Yum is Canadian company that tries so hard on so many fronts that I really wanted to give it a Truth In Aging seal of approval. The brand trumpets its products as gourmet food for the skin, as natural and organic as a green market. The "philosophy of purity" even extends to donating a portion of profits to charities that steward the environment or work to eliminate poverty. The problem is - and I feel almost churlish pointing this out - the good intentions don't make it all the way through their ingredients. Yum's Pearl Treatment Masque is a case in point.

I should, in all fairness, start with what's good about it. First, it makes a nice to change to have a facial mask that is as light as whipped cream (this is not one of those heavy clay masks that dry to a tight film). After 15 minutes, Pearl Treatment Masque has mostly sunk into the skin and then quickly rinses away to reveal a bright, clear and moisturized face. Some of that may be due to gluconolactone, which is composed of multiple water-attracting hydroxyl groups, which hydrate the skin, resulting in enhanced degrees of moisturization. Studies have also shown that it can provide up to 50% protection against UV radiation. There are other moisture givers here as well. Hyaluronate from yeast is not only a humectant, but also leaves a soft, moisture retentive film on the skin. Phytocollagen hydrates and nourishes.

The secret sauce here is pearl powder and, I have to say that, while the possibilities for anti-aging look interesting, the jury is still out. Proponents (documented in the Journal of Cell biology) say that conchilion (the thing in pearls that makes them pearly) acts like the protein keratin (which is found in skin, bones and hair), and has the ability to hydrate skin cells, promote skin cell metabolism, facilitate repair of damaged skin cells, and enhance peripheral circulation. Most observers say more research is needed.

Much less yummy than all of this is the preservative hydroxymethyl glycinate. This has been identified as releasing formaldehyde, a known carcinogen, by the European Union Working Party's (WP) Scientific Committee on Cosmetic Products and Non-food Products in their Methods of Chemical Analysis of Cosmetic Products report. I can't find anything good to say about sodium benzoate. If you mix sodium benzoate with vitamin C, benzene can form. And benzene is carcinogenic. In the UK, a Food Standards Agency survey of benzene in soft drinks found high levels of it in four brands, which were removed from sale. Even without getting mixed up with vitamin C, sodium benzoate seems best avoided. A study conducted by Peter Piper, a professor at Sheffield University in the UK and an expert in molecular biology and biotechnology, found that sodium benzoate damages cells. And I'm not really interested in getting to know potassium hydoxide any better. This is also called caustic potash and it can be extremely irritating to the skin and eyes and is toxic if ingested. Prolonged contact can cause discoloration of the skin (source). One study found that it can damage the skin barrier function, but it should also be said that the damage is dose dependent.

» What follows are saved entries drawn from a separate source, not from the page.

(** Lines 514-525. *)
Definition params : Inputs.t :=
  {| Inputs.electrode := "E6010";
     Inputs.electrodeSize := size_1_8;
     Inputs.position := "Flat";
     Inputs.metalThickness := Medium;
     Inputs.jointType := "Butt";
     Inputs.machineType := "DC+";
     Inputs.observedPuddle := Some "Moderate";
     Inputs.observedSpread := Some "Moderate";
     Inputs.observedTieIn := Some "Adequate";
     Inputs.observedStability := Some "Stable" |}.

(** Lines 590-631: the option lists handed to the ten controllers of
    [setupGUI]. *)
Definition electrode_options : list string :=
  JS.keys weldingKnowledge.electrodes.
Definition electrodeSize_options : list string :=
  JS.keys weldingKnowledge.electrodeSize.
Definition position_options : list string :=
  JS.keys weldingKnowledge.positions.
Definition metalThickness_options : list string :=
  JS.keys weldingKnowledge.metalThickness.
Definition jointType_options : list string :=
  JS.keys weldingKnowledge.jointTypes.
Definition machineType_options : list string := ["AC"; "DC+"; "DC-"].
Definition observedPuddle_options : list string :=
  ["Stiff"; "Moderate"; "VeryFluid"].
Definition observedSpread_options : list string :=
  ["Narrow"; "Moderate"; "Wide"].
Definition observedTieIn_options : list string :=
  ["Poor"; "Adequate"; "Excellent"].
Definition observedStability_options : list string := ["Unstable"; "Stable"].
Lemma writes_nothing_sret {A} (a : A) : writes_nothing (sret a).
Proof. by intros st. Qed.

Lemma writes_nothing_lift {A} (m : outcome A) : writes_nothing (lift m).
Proof. by intros st. Qed.

Lemma writes_nothing_read {A} (f : converter → A) : writes_nothing (read f).
Proof. by intros st. Qed.

Lemma writes_nothing_update f :
  (∀ st, files (f st) = files st) → writes_nothing (update f).
Proof. intros Hf st. apply Hf. Qed.

Lemma writes_nothing_sbind {A B} (m : M A) (k : A → M B) :
  writes_nothing m → (∀ a, writes_nothing (k a)) →
  writes_nothing (sbind m k).
Proof.
  intros Hm Hk st. unfold sbind. specialize (Hm st).
  destruct (m st) as [[a|e] st']; cbn [snd] in *; [|done].
  by rewrite Hk.
Qed.

Lemma writes_nothing_for_each {A B} (f : A → M (list B)) items :
  (∀ x, writes_nothing (f x)) → writes_nothing (for_each f items).
Proof.
  intros Hf. induction items as [|x items IH]; cbn [for_each].
  - apply writes_nothing_sret.
  - apply writes_nothing_sbind; [done|]. intros ys.
    apply writes_nothing_sbind; [done|]. intros zs.
    apply writes_nothing_sret.
Qed.

Local Ltac silent IH :=
  repeat first
    [ apply writes_nothing_sret
    | apply writes_nothing_lift
    | apply writes_nothing_read
    | apply IH
    | apply writes_nothing_update; reflexivity
    | apply writes_nothing_sbind; [|intros ?]
    | apply writes_nothing_for_each; intros ?
    | match goal with
      | |- writes_nothing (if ?b then _ else _) => destruct b
      | |- writes_nothing (match ?x with _ => _ end) => destruct x
      end ].

(** Rendering writes no file, and neither does a visit that is not asked
    to save. *)
Lemma methods_write_nothing (fuel : nat) :
  (∀ url root blocks id block_data,
     writes_nothing (process_block ext fuel url root blocks id block_data))
  ∧ (∀ url data, writes_nothing (extract_page_content ext fuel url data))
  ∧ (∀ url parent_path recursive,
       writes_nothing (process_page ext fuel url parent_path false recursive)).
Proof.
  induction fuel as [|fuel (IHblock & IHextract & IHpage)].
  { repeat split; intros; apply writes_nothing_lift. }
  split; [|split].
  - intros url root blocks id block_data. cbn [process_block].
    silent IHblock. all: try apply IHpage.
  - intros url data. cbn [extract_page_content]. silent IHblock.
  - intros url parent_path recursive. cbn [process_page].
    silent IHextract. all: try apply IHpage.
Qed.

(** A loop all of whose steps write the pages they return writes the
    pages it returns. *)
Lemma for_each_writes_its_pages {A} (f : A → M (list page_content)) items :
  (∀ x st pages st',
     f x st = (Ok pages, st') →
     ∃ written, files st' = files st ++ written
                ∧ map snd written = map file_text pages) →
  ∀ st pages st',
    for_each f items st = (Ok pages, st') →
    ∃ written, files st' = files st ++ written
               ∧ map snd written = map file_text pages.
Proof.
  intros Hf. induction items as [|x items IH]; intros st pages st' H.
  - injection H as <- <-. exists []. by rewrite app_nil_r.
  - cbn [for_each] in H. run_inv H.
    destruct (Hf _ _ _ _ Hm) as (w1 & Hw1 & Ht1).
    destruct (IH _ _ _ Hm0) as (w2 & Hw2 & Ht2).
    exists (w1 ++ w2). split; [by rewrite Hw2, Hw1, app_assoc|].
    by rewrite !map_app, Ht1, Ht2.
Qed.

(** A visit that saves and returns has written one file for each page it
    returns, in the order of the pages. *)
Lemma process_page_writes_its_pages (fuel : nat) :
  ∀ url parent_path recursive st pages st',
    process_page ext fuel url parent_path true recursive st = (Ok pages, st') →
    ∃ written, files st' = files st ++ written
               ∧ map snd written = map file_text pages.
Proof.
  induction fuel as [|fuel IH];
    intros url parent_path recursive st pages st' H; [by cbn in H|].
  cbn [process_page] in H. run_inv H.
  all: try (exists []; by rewrite app_nil_r).
  all: pose proof (methods_write_nothing fuel) as (_ & Hextract & _).
  all: match goal with
       | Hx : extract_page_content _ _ _ ?data ?s0 = _ |- _ =>
           pose proof (Hextract url data s0) as Hfiles;
           rewrite Hx in Hfiles;
           cbn [snd files log_download mark_visited] in Hfiles
       end.
  - run_inv Hm0. apply update_Ok in Hm0 as ->. run_inv Hm1.
    + eapply for_each_writes_its_pages in Hm1 as (w & Hw & Ht).
      * eexists (_ :: w). split.
        -- rewrite Hw. cbn [files log_file]. rewrite Hfiles.
           rewrite <- app_assoc. reflexivity.
        -- cbn [map snd]. by rewrite Ht.
      * intros x st1 pages1 st1' Hx. run_inv Hx.
        -- by eapply IH.
        -- exists []. by rewrite app_nil_r.
    + eexists [_]. split.
      * cbn [files log_file]. by rewrite Hfiles.
      * reflexivity.
  - exists []. by rewrite app_nil_r.
Qed.
(** * 2-opt local search for the TSP (TwoOpt.ipynb): model and properties

    The notebook defines a class [TSP] (distance matrix, route cache,
    heuristic state), the list primitive [swap] and the subclass [TwoOpt]
    holding the search engine.  Python integers are modelled by [Z], Python
    lists by [list], the class-level dict [routes] by a [gmap] keyed by
    strings.  The entries of the distance matrix are integers, as in the
    doctests, so that costs are added exactly; the statements below are
    about such matrices.  The cost code is also given over any kind of
    number ([Generic]), with binary64 floating-point numbers as a second
    instance, to show what rounding changes.  Exceptions are explicit: every
    operation that can raise returns an [outcome]. *)

From Stdlib Require Import ZArith Lia Ascii.
From Stdlib Require PrimFloat.
From stdpp Require Import gmap strings list sorting pretty.

Local Open Scope Z_scope.

(** ** The fragment of the Python runtime used by the notebook *)

Module Py.

Inductive exn : Type := IndexError | TypeError.

(** Result of running a piece of Python.  [OutOfFuel] is not a Python
    behaviour: it marks a [while] loop cut by the iteration bound of the
    model. *)
Inductive outcome (A : Type) : Type :=
| Ok (a : A)
| Raise (e : exn)
| OutOfFuel.
Global Arguments Ok {A} a.
Global Arguments Raise {A} e.
Global Arguments OutOfFuel {A}.

Global Instance outcome_ret : MRet outcome := λ A a, Ok a.
Global Instance outcome_bind : MBind outcome := λ A B f x,
  match x with
  | Ok a => f a
  | Raise e => Raise e
  | OutOfFuel => OutOfFuel
  end.

Definition is_ok {A} (x : outcome A) : bool :=
  match x with Ok _ => true | _ => false end.

(** [l[i]]: a negative index counts from the end, anything out of range
    raises IndexError. *)
Definition getitem {A} (l : list A) (i : Z) : outcome A :=
  let k := if i <? 0 then i + Z.of_nat (length l) else i in
  if k <? 0 then Raise IndexError
  else match l !! Z.to_nat k with
       | Some x => Ok x
       | None => Raise IndexError
       end.
Lemma tokenize_body_shape (sql : string) (cursor : size_t) (st st' : tokenizer) :
  cursor < size sql ->
  shape_inv sql cursor st ->
  tokenize_body sql cursor st = Ok st' ->
  shape_inv sql (cursor + 1) st'.
Proof.
  intros Hc [Hall Hrun] H. unfold tokenize_body in H.
  inv_bind H. rename x into ch.
  assert (Hget : String.get (N.to_nat cursor) sql = Some ch).
  { unfold at_ in E. destruct (cursor <? size sql); [| discriminate].
    destruct (String.get (N.to_nat cursor) sql); [now inv_Ok E | discriminate]. }
  assert (Hfresh : forall toks c1 c2,
             Forall word_or_symbol toks ->
             shape_inv sql (cursor + 1) (mkTokenizer toks (cursor + 1) c1 c2)).
  { intros toks c1 c2 Htoks. split; [exact Htoks |]. simpl. intros _ _ i Hi. lia. }
  destruct (commentType1 st) eqn:Hc1.
  { destruct (ch =? newline)%char; inv_Ok H; [now apply Hfresh |].
    split; [exact Hall |]. rewrite Hc1. discriminate. }
  destruct (commentType2 st) eqn:Hc2.
  { inv_bind H. destruct x; inv_Ok H; [now apply Hfresh |].
    split; [exact Hall |]. rewrite Hc2. discriminate. }
  specialize (Hrun eq_refl eq_refl).
  rewrite not_word_char in H. destruct (is_word_char ch) eqn:Hw; simpl in H.
  - inv_Ok H. split; [exact Hall |]. intros _ _ i Hi.
    destruct (Nat.eq_dec i (N.to_nat cursor)) as [-> | Hne]; [eauto |].
    apply Hrun. lia.
  - inv_bind H. rename x into toks.
    assert (Htoks : Forall word_or_symbol toks)
      by (eapply push_pending_shape; try eassumption; lia).
    inv_bind H. destruct x; [inv_Ok H; now apply Hfresh |].
    inv_bind H. destruct x; [inv_Ok H; now apply Hfresh |].
    destruct (isspace ch) eqn:Hsp; simpl in H; [inv_Ok H; now apply Hfresh |].
    inv_bind H. inv_Ok H. apply Hfresh.
    apply Forall_app. split; [exact Htoks |]. constructor; [| constructor].
    right. exists ch. simpl. repeat split; try assumption.
    apply substr_Ok in E3. destruct E3 as [_ ->].
    replace (N.to_nat (N.min 1 (size sql - cursor))) with 1%nat by lia.
    rewrite (substring_step _ _ _ _ Hget). now rewrite substring_zero.
Qed.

I was expecting that I'd be rooting for Yum and instead I feel a little disappointed that too much of Pearl Treatment Masque doesn't live up to what I'd call a "philosophy of purity".

Ingredients

Purified water, palmitic acid, stearic acid, vegetable glycerin, glyceryl oleate, sodium cocoyl isethionate, PEG-7 glyceryl cocoate, oleic acid, hydroxymethyl glycinate, salicylic acid, sodium benzoate, gluconolactone, potassium hydroxide, phytohyaluronate (yeast), phytocollagen (yeast), glycosaminoglycans, kelp powder, Irish moss (carrageenan) extract, bladderwrack, sodium alginate, mirconized pearl powder, silk amino acids, hydroxypropyl starch, helichrysum italicum oil, bitter orange oil.